INSTRUCTIONS FOR THE TASK: Every line below that contains the word "repository" must be copied.

Dataset records:
--- START ---

(* ===== verification/RepoSign.v ===== *)
(** * Signatures of a repository (libpkg/pkg_repo.c, libpkg/pkg_repo_create.c,
    libpkg/rsa.c)

    A repository is a set of archives, each with a signature: one "signature"
    made with an RSA key, or for a file "name" the files "name.sig" and
    "name.pub".  A process of its own reads the archive and writes what it finds
    to a socket; the signatures in that text are parsed, the certificates
    compared with the fingerprints that are trusted and revoked, and the file is
    verified.

    The archive is the list of its entries, with [None] for data that cannot be
    read; the socket takes what is written to it.  RSA, the files with
    fingerprints, the file system and the network are parameters.  [None] is a
    byte outside of its buffer that is read, or no more fuel. *)
From S2P Require Import Prelude CString UtHash Pkg Checksum Ucl Fetch RepoMeta.

(** ** The text of the socket *)

Inductive signature_t := SIG_NONE | SIG_PUBKEY | SIG_FINGERPRINT.

#[export] Instance signature_t_eq_dec : EqDecision signature_t.
Proof. solve_decision. Defined.

(** An int in the order of bytes of the machine, which is little-endian. *)
Definition int_bytes (n : nat) : cstring := map chr (le_digits 256 4 (Z.of_nat n)).

Definition int_value (b : cstring) : Z :=
  let v := le_value 256 (map code b) in if v <? 2 ^ 31 then v else v - 2 ^ 32.

Definition archive_entry : Type := cstring * option cstring.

--- END ---

RESULT:
(** * Signatures of a repository (libpkg/pkg_repo.c, libpkg/pkg_repo_create.c,
    A repository is a set of archives, each with a signature: one "signature"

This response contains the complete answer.